La prévalence estimée est de 1 sur 1000 dans les pays asiatiques et elle est vraisemblablement plus faible ailleurs, l’Asie constituant probablement un berceau du syndrome. La transmission se fait sur un mode autosomique dominant avec une pénétrance variable. Des mutations ont été identifiées dans un gène qui code pour la sous-unité alpha du canal sodique (SCN5A) dans 25% des cas seulement. Ces anomalies génétiques sont responsables d’une réduction de la densité du courant sodique et expliquent l’aggravation des anomalies électrocardiographiques engendrées par les antiarythmiques bloqueurs des canaux sodiques. Le pronostic est grave chez les patients symptomatiques et repose sur la prévention de la mort subite par l’implantation d’un défibrillateur automatique. La décision thérapeutique est beaucoup plus délicate chez les sujets asymptomatiques, sans antécédents familiaux.

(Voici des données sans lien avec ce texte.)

(** What leaves the [try] block. *)
Lemma try_block_ends float_of_line dv dc n filename fs t r fs' w1 :
  try_block float_of_line dv dc n filename fs (unbound t) = (r, fs', w1) ->
  (r = Some KeyboardInterrupt \/ r = Some (Exn SerialException)
   \/ r = Some UnicodeDecodeError \/ r = Some (Exn OSError) \/ r = None)
  /\ (r = Some UnicodeDecodeError ->
      fst (startup dv dc (unbound t)) = Return false)
  /\ (r = Some (Exn OSError) -> refused fs filename = true)
  /\ (forall longest,
        TIMEOUT <= longest ->
        device_within longest dv -> device_within longest dc -> r <> None)
  /\ (fst (startup dv dc (unbound t)) = Return true ->
      refused fs filename = false ->
      fs' = log_rows filename
              (rows_of initial_state
                 (delivered float_of_line n
                            (snd (startup dv dc (unbound t))))) fs
      /\ (r = Some KeyboardInterrupt ->
          List.length (delivered float_of_line n
                                 (snd (startup dv dc (unbound t)))) = n))
  /\ (fst (startup dv dc (unbound t)) <> Return true
      \/ refused fs filename = true -> fs' = fs).
Proof.
  unfold try_block. intros H.
  destruct (startup dv dc (unbound t)) as [s w0] eqn:Hs. cbn [fst snd].
  destruct (startup_raises dv dc t s w0 Hs) as [Hnf Hex].
  destruct s as [[|]|e|]; [| | |congruence].
  - destruct (startup_returns dv dc t w0 Hs) as (d & d' & -> & -> & Hw0).
    assert (Hb : forall ser0, port ser0 w0 <> None)
      by (rewrite Hw0; intros [|]; discriminate).
    destruct (main_loop float_of_line n filename initial_state fs w0)
      as [[o fs1] w2] eqn:Hl.
    pose proof (main_loop_delivered float_of_line filename n _ _ _ _ _ _ Hl)
      as Hd.
    assert (Hin : forall longest,
               TIMEOUT <= longest ->
               device_within longest (Some d) ->
               device_within longest (Some d') ->
               o <> OutOfFuel).
    { intros longest Hlong Hd0 Hd'.
      refine (proj1 (main_loop_within float_of_line filename longest n
                       _ _ _ _ _ _ _ Hl)).
      rewrite Hw0. split; intros s0 Hs0; injection Hs0 as <-;
        (split; [cbn; unfold TIMEOUT in *; lia|]);
        cbn [incoming]; apply Forall_tl; assumption. }
    assert (Hlog :
      (refused fs filename = false ->
       fs1 = log_rows filename
               (rows_of initial_state (delivered float_of_line n w0)) fs)
      /\ (refused fs filename = true -> fs1 = fs)).
    { split; intros Hr; rewrite Hr in Hd; apply Hd. }
    destruct o as [st'|e|]; injection H as <- <- <-.
    + split; [auto|]. split; [discriminate|]. split; [discriminate|].
      split; [discriminate|]. split.
      * intros _ Hr. split; [apply Hlog, Hr|]. intros _.
        rewrite Hr in Hd. apply Hd.
      * intros [Hne|Hr]; [congruence|apply Hlog, Hr].
    + destruct (main_loop_raises_serial float_of_line filename n _ _ _ _ _ _
                  Hb Hl) as [->|[-> Hr]].
      * split; [auto|]. split; [discriminate|]. split; [discriminate|].
        split; [discriminate|]. split.
        -- intros _ Hr. split; [apply Hlog, Hr|discriminate].
        -- intros [Hne|Hr]; [congruence|apply Hlog, Hr].
      * split; [auto 6|]. split; [discriminate|]. split; [intros _; exact Hr|].
        split; [discriminate|]. split.
        -- intros _ Hr'. congruence.
        -- intros _. apply Hlog, Hr.
    + split; [auto 6|]. split; [discriminate|]. split; [discriminate|].
      split.
      { intros longest Hlong Hd0 Hd' _.
        exact (Hin longest Hlong Hd0 Hd' eq_refl). }
      split.
      * intros _ Hr. split; [apply Hlog, Hr|discriminate].
      * intros [Hne|Hr]; [congruence|apply Hlog, Hr].
  - injection H as <- <- <-. split; [auto|].
    split; [reflexivity|]. split; [discriminate|]. split; [discriminate|].
    split; [discriminate|reflexivity].
  - injection H as <- <- <-. rewrite (Hex e eq_refl).
    split; [auto|]. split; [discriminate|]. split; [discriminate|].
    split; [discriminate|]. split; [discriminate|reflexivity].
Qed.
Lemma mergeAll_keys ms o k :
  k ≠ "__proto__" ->
  k ∈ dom (own o) ∪ mergedKeys ms -> k ∈ dom (own (mergeAll ms o)).
Proof.
  intros Hp. revert o. induction ms as [|m ms IH]; intros o Hk.
  - simpl in *. set_solver.
  - rewrite mergeAll_cons. apply IH. simpl in Hk.
    assert (Hk' : k ∈ mergedKeys ms \/ k ∈ dom (own o) ∪ dom m.1)
      by set_solver.
    destruct Hk' as [Hk'|Hk']; [set_solver |].
    apply elem_of_union_l, elem_of_dom.
    destruct (decide (k = "lastUpdate")) as [->|Hl].
    + rewrite own_merge_lastUpdate. eauto.
    + rewrite own_merge_ne by done. cbn [own_enumerable].
      rewrite lookup_union.
      apply elem_of_union in Hk' as [Hk'|Hk'];
        apply elem_of_dom in Hk' as [x Hx]; rewrite Hx.
      * destruct (m.1 !! k); simpl; eauto.
      * simpl. destruct (own o !! k); simpl; eauto.
Qed.

End Merges.

(** ** The device registry across connect and disconnect *)

Section Registry.
Implicit Types (s : Server) (h ws : handle) (l : list DeviceRecord).

Lemma find_updateStatus deviceId on t l d :
  find deviceId l = Some d ->
  find deviceId (updateStatus deviceId on t l) = Some (setStatus on t d).
Proof.
  induction l as [|d0 l IH]; simpl; [done |].
  case_bool_decide as Hid; simpl.
  - intros [= ->]. by rewrite bool_decide_eq_true_2.
  - intros Hf. rewrite bool_decide_eq_false_2 by done. by apply IH.
Qed.

Lemma updateStatus_unknown deviceId on t l :
  find deviceId l = None -> updateStatus deviceId on t l = l.
Proof.
  induction l as [|d0 l IH]; simpl; [done |].
  case_bool_decide; [done |]. intros Hf. by rewrite IH.
Qed.

Lemma find_updateStatus_ne deviceId other on t l :
  other ≠ deviceId ->
  find other (updateStatus deviceId on t l) = find other l.
Proof.
  intros Hne. induction l as [|d0 l IH]; simpl; [done |].
  case_bool_decide as Hid; simpl.
  - rewrite !bool_decide_eq_false_2 by congruence. done.
  - by rewrite IH.
Qed.

Lemma step_connection_device s ws deviceId cid now :
  deviceId ≠ "" ->
  step (Connection ws (Some "device") (Some deviceId) cid now) s
  = acceptDevice ws deviceId now
      (with_sockets (<[ws := accepted NoListeners]> (sockets s)) s).
Proof.
  intros Hne. simpl. unfold onConnection. simpl.
  by rewrite bool_decide_eq_false_2.
Qed.

Lemma broadcast_unique data s c h :
  webClients s !! c = Some h ->
  (forall c', webClients s !! c' = Some h -> c' = c) ->
  sentTo h (broadcastToWebClients data s)
  = (sentTo h s ++ if isOpen h (sockets s) then [data] else [])%list.
Proof.
  intros Hc Hu. rewrite sentTo_broadcast.
  by rewrite (entriesOf_one h _ c).
Qed.

Lemma dashboard_unique s c c' h :
  registriesConsistent s ->
  webClients s !! c = Some h -> webClients s !! c' = Some h -> c' = c.
Proof. intros [_ Hw] Hc Hc'. apply Hw in Hc, Hc'. congruence. Qed.

Lemma registered_is_Some s :
  registriesConsistent s ->
  (forall c h, webClients s !! c = Some h -> is_Some (sockets s !! h)) /\
  (forall d h, iotDevices s !! d = Some h -> is_Some (sockets s !! h)).
Proof.
  intros [Hd Hw]. split; intros k h Hk; apply listenersOf_is_Some.
  - by rewrite (Hw _ _ Hk).
  - by rewrite (Hd _ _ Hk).
Qed.

End Registry.

(** ** Who is sent what by a command *)

(** A socket that is not a dashboard of the registry is sent the command
    frame if the value converts to a string and the socket is the open
    connection bound to the identifier, and nothing otherwise; this holds
    whether or not the handler completes. *)
Lemma control_sentTo s deviceId command v t1 t2 h :
  (forall c, webClients s !! c ≠ Some h) ->
  sentTo h (control deviceId command v t1 t2 s).2
  = (sentTo h s ++
     if converts v && bool_decide (iotDevices s !! deviceId = Some h)
        && isOpen h (sockets s)
     then [commandMessage command v t1] else [])%list.
Proof.
  intros Hno. unfold control. cbv zeta.
  destruct (converts v); cbn [negb andb snd];
    [|symmetry; apply app_nil_r].
  change (iotDevices (log _ s)) with (iotDevices s).
  change (sockets (log _ s)) with (sockets s).
  destruct (iotDevices s !! deviceId) as [ws|] eqn:Hdev.
  2: { rewrite bool_decide_eq_false_2 by done. symmetry. apply app_nil_r. }
  assert (Hsend : forall s0, sockets s0 = sockets s ->
            isOpen ws (sockets s) = true ->
            sentTo h (send ws (commandMessage command v t1) s0)
            = (sentTo h s ++ if bool_decide (Some ws = Some h) && isOpen h (sockets s)
                             then [commandMessage command v t1] else [])%list).
  { intros s0 Hs0 Hopen. rewrite sentTo_send. unfold sentTo at 1. rewrite Hs0.
    fold (sentTo h s). f_equal.
    destruct (decide (ws = h)) as [->|Hne].
    - rewrite Hopen, (bool_decide_eq_true_2 (Some h = Some h)) by done.
      rewrite bool_decide_eq_true_2; [done |]. split; [done |].
      unfold isOpen in Hopen.
      destruct (sockets s !! h); [eauto | done].
    - rewrite (bool_decide_eq_false_2 (Some ws = Some h)) by congruence.
      by rewrite bool_decide_eq_false_2 by tauto. }
  destruct (isOpen ws (sockets s)) eqn:Hopen.
  - destruct (hasOwnProperty _ _) as [[]|]; cbn [snd].
    + rewrite broadcast_other by done.
      by apply (Hsend (log (LogWebCommand deviceId command v) s)).
    + rewrite broadcast_other by done.
      by apply (Hsend (log (LogWebCommand deviceId command v) s)).
    + by apply (Hsend (log (LogWebCommand deviceId command v) s)).
  - cbn [snd]. change (sentTo h (log _ s)) with (sentTo h s).
    destruct (decide (ws = h)) as [->|Hne].
    + rewrite Hopen, andb_false_r. symmetry. apply app_nil_r.
    + rewrite (bool_decide_eq_false_2 (Some ws = Some h)) by congruence.
      symmetry. apply app_nil_r.
Qed.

En pratique, l’âge de découverte est très variable (entre 2 et 84 ans) une fourchette très large qui s’explique par la grande variabilité des modalités du diagnostic qui peut être établi chez des patients symptomatiques ou au cours d’un dépistage systématique d’une forme familiale. Au moins 20% des morts subites survenant chez des patients sans cardiopathie seraient imputables au syndrome de Brugada. La prévalence au sein de la population est difficile à estimer.
Les aspects cliniques sont très variables, pouvant prendre l’apparence de malaises d’allure vagale chez des sujets apparemment en pleine santé, d’autant que les symptômes surviennent le plus souvent au repos, voire la nuit. Les signes cliniques peuvent être trompeurs, comportant une respiration stertoreuse, une agitation, une perte d’urine ou une perte de mémoire récente (peut-être en rapport avec un certain degré d’anoxie cérébrale). Ces symptômes surviennent en dehors de toute cardiopathie, dont l’absence doit être affirmée par un bilan d’autant plus exhaustif que la présentation clinique est sévère. Au minimum, il comporte un examen clinique, un ECG (électrocardiogramme) et une échocardiographie. Dans certains cas, une coronarographie, une imagerie par résonance magnétique cardiaque, une scintigraphie de phase pourront être réalisées, permettant de confirmer l’absence de cardiopathie structurelle. La clé du diagnostic est fournie par les anomalies électrocardiographiques tout en sachant qu’elles peuvent être variables dans le temps chez un même patient, l’ECG pouvant être à certains moments strictement normal. L’effort physique, les bêta-stimulants, les alphalytiques tendent à minorer les manifestations électriques tandis que le repos, les bêtabloquants, les alphamimétiques, la stimulation vagale, les antiarythmiques (notamment l’ajamaline et le flécaïnide), certaines thérapeutiques psychotropes, la cocaïne tendent à les majorer, de même que l’hyperthermie.